Sabbir M. Rashid is a Ph.D. candidate at Rensselaer Polytechnic Institute working with Professor Deborah McGuinness on research related to data annotation and harmonization, ontology engineering, knowledge representation, and various forms of reasoning. Prior to attending RPI, Sabbir completed a double major at Worcester Polytechnic Institute, where he received B.S. degrees in both Physics and Electrical & Computer Engineering. Much of his graduate studies at RPI have involved the research discussed in this tutorial. His current work includes the application of deductive and abductive inference techniques over linked health data, such as in the context of chronic diseases like diabetes.

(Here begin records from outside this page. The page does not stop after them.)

(* ===== verification/CjsonDecode.v ===== *)
(** * lua_cjson.c: the decoder

    The tokenizer and the recursive parser behind [json_decode]. [data] is the
    Lua string with its terminator, [ptr] an index into it; a string token points
    into the temporary buffer [tmp], which the next string token reuses. *)
From S2P Require Import Prelude Libc Strbuf Double Fpconv Cjson.

Module CjsonDecode.
Import Strbuf Double Fpconv Cjson.

Record json_parse_t := Parse {
  data : list Z;
  ptr : Z;
  tmp : strbuf_t;
  cfg : json_config_t;
  current_depth : Z
}.

Definition set_ptr (p : Z) (j : json_parse_t) : json_parse_t :=
  Parse (data j) p (tmp j) (cfg j) (current_depth j).
Definition set_tmp (b : strbuf_t) (j : json_parse_t) : json_parse_t :=
  Parse (data j) (ptr j) b (cfg j) (current_depth j).
Definition set_depth (d : Z) (j : json_parse_t) : json_parse_t :=
  Parse (data j) (ptr j) (tmp j) (cfg j) d.
Definition advance (n : Z) (j : json_parse_t) : json_parse_t := set_ptr (ptr j + n) j.

(** What [value] of a token holds: the string of a [T_STRING] is in [tmp]. *)
Inductive token_value :=
  | Vnone | Vtmp (string_len : Z) | Vnumber (x : double) | Vboolean (b : bool)
  | Verror (errtype : list Z).
Record json_token_t := Token { ttype : json_token_type_t; index : Z; tvalue : token_value }.

(** A Lua error: the message, and what is left of the temporary buffer. *)
Record parse_error := ParseError { message : list Z; left_tmp : option strbuf_t }.
Abbreviation out A := (outcome parse_error A).

(** [*(json->ptr + i)] *)
Definition chr (j : json_parse_t) (i : Z) : out Z := rd (data j) (ptr j + i).

(** ** Escapes *)
Definition hexdigit2int (hex : Z) : Z :=
  if (48 <=? hex) && (hex <=? 57) then hex - 48
  else
    let hex := Z.lor hex 32 in
    if (97 <=? hex) && (hex <=? 102) then 10 + hex - 97 else -1.

(** The loop reads no character behind an invalid one. *)
Definition decode_hex4 (j : json_parse_t) (i : Z) : out Z :=
  let! c0 := chr j i in
  let d0 := hexdigit2int c0 in
  if d0 <? 0 then Done (-1)
  else
    let! c1 := chr j (i + 1) in
    let d1 := hexdigit2int c1 in
    if d1 <? 0 then Done (-1)
    else
      let! c2 := chr j (i + 2) in
      let d2 := hexdigit2int c2 in
      if d2 <? 0 then Done (-1)
      else
        let! c3 := chr j (i + 3) in
        let d3 := hexdigit2int c3 in
        if d3 <? 0 then Done (-1)
        else Done (Z.shiftl d0 12 + Z.shiftl d1 8 + Z.shiftl d2 4 + d3).

Definition codepoint_to_utf8 (codepoint : Z) : list Z :=
  let tail n := u8 (Z.lor (Z.land (Z.shiftr codepoint n) 63) 128) in
  if codepoint <=? 127 then [u8 codepoint]
  else if codepoint <=? 2047 then [u8 (Z.lor (Z.shiftr codepoint 6) 192); tail 0]
  else if codepoint <=? 65535 then [u8 (Z.lor (Z.shiftr codepoint 12) 224); tail 6; tail 0]
  else if codepoint <=? 2097151
  then [u8 (Z.lor (Z.shiftr codepoint 18) 240); tail 12; tail 6; tail 0]
  else [].

(** The code point of an escape at [ptr] and the length of the escape. *)
Definition unicode_escape (j : json_parse_t) : out (option (Z * Z)) :=
  let! codepoint := decode_hex4 j 2 in
  if codepoint <? 0 then Done None
  else if Z.land codepoint 63488 =? 55296 then
    if negb (Z.land codepoint 1024 =? 0) then Done None
    else
      let! c := chr j 6 in
      if negb (c =? 92) then Done None
      else
        let! c := chr j 7 in
        if negb (c =? 117) then Done None
        else
          let! surrogate_low := decode_hex4 j 8 in
          if surrogate_low <? 0 then Done None
          else if negb (Z.land surrogate_low 64512 =? 56320) then Done None
          else
            Done (Some (Z.lor (Z.shiftl (Z.land codepoint 1023) 10)
              (Z.land surrogate_low 1023) + 65536, 12))
  else Done (Some (codepoint, 6)).

(** [None] is the return of -1. *)
Definition json_append_unicode_escape (j : json_parse_t) : out (option json_parse_t) :=
  let! r := unicode_escape j in
  match r with
  | None => Done None
  | Some (codepoint, escape_len) =>
      match codepoint_to_utf8 codepoint with
      | [] => Done None
      | utf8 =>
          let! t := strbuf_append_mem_unsafe (tmp j) utf8 in
          Done (Some (advance escape_len (set_tmp t j)))
      end
  end.

(** ** Tokens *)
Definition json_set_token_error (j : json_parse_t) (errtype : list Z) : json_token_t :=
  Token T_ERROR (i32 (ptr j)) (Verror errtype).

(** The loop of [json_next_string_token] up to the closing quote; [inr] is an
    error of the string. Every round reads a character that is not NUL. *)
Fixpoint string_loop (fuel : nat) (j : json_parse_t) : out (json_parse_t * option (list Z)) :=
  match fuel with
  | O => NoFuel
  | S fuel' =>
      let! ch := chr j 0 in
      if ch =? 34 then Done (j, None)
      else if ch =? 0 then Done (j, Some (lit "unexpected end of string"))
      else if ch =? 92 then
        let! c := chr j 1 in
        let ch := escape2char c in
        if ch =? 117 then
          let! r := json_append_unicode_escape j in
          match r with
          | Some j => string_loop fuel' j
          | None => Done (j, Some (lit "invalid unicode escape code"))
          end
        else if ch =? 0 then Done (j, Some (lit "invalid escape code"))
        else
          let! t := strbuf_append_char_unsafe (tmp j) ch in
          string_loop fuel' (advance 2 (set_tmp t j))
      else
        let! t := strbuf_append_char_unsafe (tmp j) ch in
        string_loop fuel' (advance 1 (set_tmp t j))
  end.

(** [index] is the index [json_next_token] has stored before. *)
Definition json_next_string_token (j : json_parse_t) (index : Z)
    : out (json_parse_t * json_token_t) :=
  let! c := chr j 0 in
  guard_or AssertFailed (c =? 34) ;;!
  let j := advance 1 j in
  let j := set_tmp (strbuf_reset (tmp j)) j in
  let! (j, err) := string_loop (S (length (data j))) j in
  match err with
  | Some e => Done (j, json_set_token_error j e)
  | None =>
      let j := advance 1 j in
      let! t := strbuf_ensure_null (tmp j) in
      Done (set_tmp t j, Token T_STRING index (Vtmp (strbuf_length t)))
  end.

(** [!strncasecmp(p, w, strlen(w))] and [!strncmp(p, w, strlen(w))]: no character
    behind the first that differs is read. *)
Fixpoint same_prefix (f : Z → Z) (j : json_parse_t) (i : Z) (w : list Z) : out bool :=
  match w with
  | [] => Done true
  | a :: w' =>
      let! c := chr j i in
      if f c =? a then same_prefix f j (i + 1) w' else Done false
  end.
Definition strncasecmp_eq (j : json_parse_t) (i : Z) (w : list Z) : out bool :=
  same_prefix lower j i w.
Definition strncmp_eq (j : json_parse_t) (i : Z) (w : list Z) : out bool :=
  same_prefix Datatypes.id j i w.

Definition json_is_invalid_number (j : json_parse_t) : out bool :=
  let! c := chr j 0 in
  if c =? 43 then Done true
  else
    let p := if c =? 45 then 1 else 0 in
    let! c := chr j p in
    if c =? 48 then
      let! ch2 := chr j (p + 1) in
      Done ((Z.lor (i8 ch2) 32 =? 120) || ((48 <=? i8 ch2) && (i8 ch2 <=? 57)))
    else if i8 c <=? 57 then Done false
    else
      let! inf := strncasecmp_eq j p (lit "inf") in
      if inf then Done true else strncasecmp_eq j p (lit "nan").

Section decode.
Context (checkstack : Z → bool) (dp point : Z).

(** [strtod] reads the string behind [ptr] up to its terminator. *)
Definition json_next_number_token (j : json_parse_t) (index : Z)
    : out (json_parse_t * json_token_t) :=
  let '(x, n) := fpconv_strtod dp point (drop (Z.to_nat (ptr j)) (data j)) in
  if (n =? 0)%nat then Done (j, json_set_token_error j (lit "invalid number"))
  else Done (advance (Z.of_nat n) j, Token T_NUMBER index (Vnumber x)).

(** "Eat whitespace". *)
Fixpoint skip_whitespace (fuel : nat) (j : json_parse_t) : out (json_parse_t * Z) :=
  match fuel with
  | O => NoFuel
  | S fuel' =>
      let! ch := chr j 0 in
      if decide (ch2token ch = T_WHITESPACE) then skip_whitespace fuel' (advance 1 j)
      else Done (j, ch)
  end.

(** The characters of type [T_UNKNOWN]. *)
Definition unknown_token (j : json_parse_t) (ch index : Z) : out (json_parse_t * json_token_t) :=
  if ch =? 34 then json_next_string_token j index
  else if (ch =? 45) || isdigit ch then
    let! invalid :=
      if decode_invalid_numbers (cfg j) =? 0 then json_is_invalid_number j else Done false in
    if invalid : bool then Done (j, json_set_token_error j (lit "invalid number"))
    else json_next_number_token j index
  else
    let! t := strncmp_eq j 0 (lit "true") in
    if t : bool then Done (advance 4 j, Token T_BOOLEAN index (Vboolean true))
    else
      let! f := strncmp_eq j 0 (lit "false") in
      if f : bool then Done (advance 5 j, Token T_BOOLEAN index (Vboolean false))
      else
        let! n := strncmp_eq j 0 (lit "null") in
        if n : bool then Done (advance 4 j, Token T_NULL index Vnone)
        else
          let! number :=
            if decode_invalid_numbers (cfg j) =? 0 then Done false else json_is_invalid_number j in
          if number : bool then json_next_number_token j index
          else Done (j, json_set_token_error j (lit "invalid token")).

Definition json_next_token (j : json_parse_t) : out (json_parse_t * json_token_t) :=
  let! (j, ch) := skip_whitespace (S (length (data j))) j in
  let index := i32 (ptr j) in
  match ch2token ch with
  | T_ERROR => Done (j, json_set_token_error j (lit "invalid token"))
  | T_END => Done (j, Token T_END index Vnone)
  | T_UNKNOWN => unknown_token j ch index
  | t => Done (advance 1 j, Token t index Vnone)
  end.

(** ** The parser *)
Definition json_throw_parse_error {A} (j : json_parse_t) (exp : list Z) (token : json_token_t)
    : out A :=
  let found :=
    match ttype token, tvalue token with
    | T_ERROR, Verror e => e
    | t, _ => json_token_type_name t
    end in
  Raise (ParseError (lit "Expected " ++ exp ++ lit " but found " ++ found ++ lit " at character "
    ++ fmt_d (i32 (index token + 1))) (strbuf_free (tmp j))).

Definition json_decode_ascend (j : json_parse_t) : json_parse_t :=
  set_depth (current_depth j - 1) j.

Definition json_decode_descend (j : json_parse_t) : out json_parse_t :=
  let! d := int (current_depth j + 1) in
  let j := set_depth d j in
  if (d <=? decode_max_depth (cfg j)) && checkstack d then Done j
  else Raise (ParseError (lit "Found too many nested data structures (" ++ fmt_d d
    ++ lit ") at character " ++ fmt_d (i32 (ptr j))) (strbuf_free (tmp j))).

(** [lua_pushlstring] of a string token. *)
Definition push_string (j : json_parse_t) (token : json_token_t) : out value :=
  match tvalue token with
  | Vtmp n => let! s := strbuf_string (set_length n (tmp j)) in Done (Str s)
  | _ => Fault Uninitialised
  end.

(** The state of the parser and the Lua tables made so far. *)
Abbreviation state := (json_parse_t * heap)%type.

Section containers.
Context (process_value : json_parse_t → heap → json_token_t → out (value * state)).

(** The [while (1)] of an object that is not empty, and the [for (;;)] of an
    array; every round consumes a value. *)
Fixpoint object_loop (fuel : nat) (j : json_parse_t) (h : heap) (t : nat) (token : json_token_t)
    : out (value * state) :=
  match fuel with
  | O => NoFuel
  | S fuel' =>
      if decide (ttype token = T_STRING) then
        let! key := push_string j token in
        let! (j, token) := json_next_token j in
        if decide (ttype token = T_COLON) then
          let! (j, token) := json_next_token j in
          let! (v, (j, h)) := process_value j h token in
          let h := <[t := lua_rawset (table h t) key v]> h in
          let! (j, token) := json_next_token j in
          match ttype token with
          | T_OBJ_END => Done (Table t, (json_decode_ascend j, h))
          | T_COMMA =>
              let! (j, token) := json_next_token j in
              object_loop fuel' j h t token
          | _ => json_throw_parse_error j (lit "comma or object end") token
          end
        else json_throw_parse_error j (lit "colon") token
      else json_throw_parse_error j (lit "object key string") token
  end.

Definition json_parse_object_context (fuel : nat) (j : json_parse_t) (h : heap)
    : out (value * state) :=
  let! j := json_decode_descend j in
  let (t, h) := lua_newtable h in
  let! (j, token) := json_next_token j in
  if decide (ttype token = T_OBJ_END) then Done (Table t, (json_decode_ascend j, h))
  else object_loop fuel j h t token.

Fixpoint array_loop (fuel : nat) (j : json_parse_t) (h : heap) (t : nat) (i : Z)
    (token : json_token_t) : out (value * state) :=
  match fuel with
  | O => NoFuel
  | S fuel' =>
      let! (v, (j, h)) := process_value j h token in
      let h := <[t := lua_rawset (table h t) (Integer i) v]> h in
      let! (j, token) := json_next_token j in
      match ttype token with
      | T_ARR_END => Done (Table t, (json_decode_ascend j, h))
      | T_COMMA =>
          let! (j, token) := json_next_token j in
          let! i := int (i + 1) in
          array_loop fuel' j h t i token
      | _ => json_throw_parse_error j (lit "comma or array end") token
      end
  end.

Definition json_parse_array_context (fuel : nat) (j : json_parse_t) (h : heap)
    : out (value * state) :=
  let! j := json_decode_descend j in
  let (t, h) := lua_newtable h in
  let! (j, token) := json_next_token j in
  if decide (ttype token = T_ARR_END) then Done (Table t, (json_decode_ascend j, h))
  else array_loop fuel j h t 1 token.
End containers.

Fixpoint json_process_value (fuel : nat) (j : json_parse_t) (h : heap) (token : json_token_t)
    : out (value * state) :=
  match fuel with
  | O => NoFuel
  | S fuel' =>
      match ttype token, tvalue token with
      | T_STRING, _ => let! v := push_string j token in Done (v, (j, h))
      | T_NUMBER, Vnumber x => Done (Number x, (j, h))
      | T_BOOLEAN, Vboolean b => Done (Boolean b, (j, h))
      | T_OBJ_BEGIN, _ => json_parse_object_context (json_process_value fuel') fuel' j h
      | T_ARR_BEGIN, _ => json_parse_array_context (json_process_value fuel') fuel' j h
      | T_NULL, _ => Done (LightUserdata true, (j, h))
      | T_NUMBER, _ | T_BOOLEAN, _ => Fault Uninitialised
      | _, _ => json_throw_parse_error j (lit "value") token
      end
  end.

(** [json_decode] of the bytes [s]: the value with the tables it is made of, or
    the message of the error. *)
Definition json_decode (c : json_config_t) (h : heap) (s : list Z)
    : outcome Empty_set (value * heap + list Z) :=
  let data := s ++ [0] in
  if (2 <=? len s) && (bool_decide (data !! 0%nat = Some 0) || bool_decide (data !! 1%nat = Some 0))
  then Done (inr (lit "JSON parser does not support UTF-16 or UTF-32"))
  else
    let! t := strbuf_new (i32 (len s)) in
    let fuel := S (length data) in
    let parse :=
      let! (j, token) := json_next_token (Parse data 0 t c 0) in
      let! (v, (j, h)) := json_process_value fuel j h token in
      let! (j, token) := json_next_token j in
      if decide (ttype token = T_END) then Done (v, h, strbuf_free (tmp j))
      else json_throw_parse_error j (lit "the end") token in
    match parse with
    | Done (v, h, _) => Done (inl (v, h))
    | Raise e => Done (inr (message e))
    | Fault f => Fault f
    | NoFuel => NoFuel
    end.
End decode.

(** The functions of [cjson.safe]: an error becomes a nil and the message. *)
Definition json_protect_conversion {A} (r : A + list Z) : A + value * list Z :=
  match r with inl a => inl a | inr e => inr (Nil, e) end.
End CjsonDecode.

2021 Workshops and Tutorials: Annotating Tabular Data using Semantic Data Dictionaries
It is common practice for data providers to include text descriptions for each column when publishing data sets in the form of data dictionaries. While these documents are useful in helping an end-user properly interpret the meaning of a column in a data set, existing data dictionaries typically are not machine-readable and do not follow a common specification standard. We introduce the Semantic Data Dictionary, a specification that formalizes the assignment of a semantic representation of data, enabling standardization and harmonization across diverse data sets. The rendition of data in this form helps promote improved discovery, interoperability, reuse, traceability, and reproducibility. We present the associated research and describe how the Semantic Data Dictionary can help address existing limitations in the related literature. We discuss our approach, present an example by annotating portions of the publicly available National Health and Nutrition Examination Survey data set, present modeling challenges, and describe the use of this approach in sponsored research, including our work on a large National Institutes of Health (NIH)-funded exposure and health data portal and in the RPI-IBM collaborative Health Empowerment by Analytics, Learning, and Semantics project. This work has been evaluated in comparison with traditional data dictionaries, mapping languages, and data integration tools.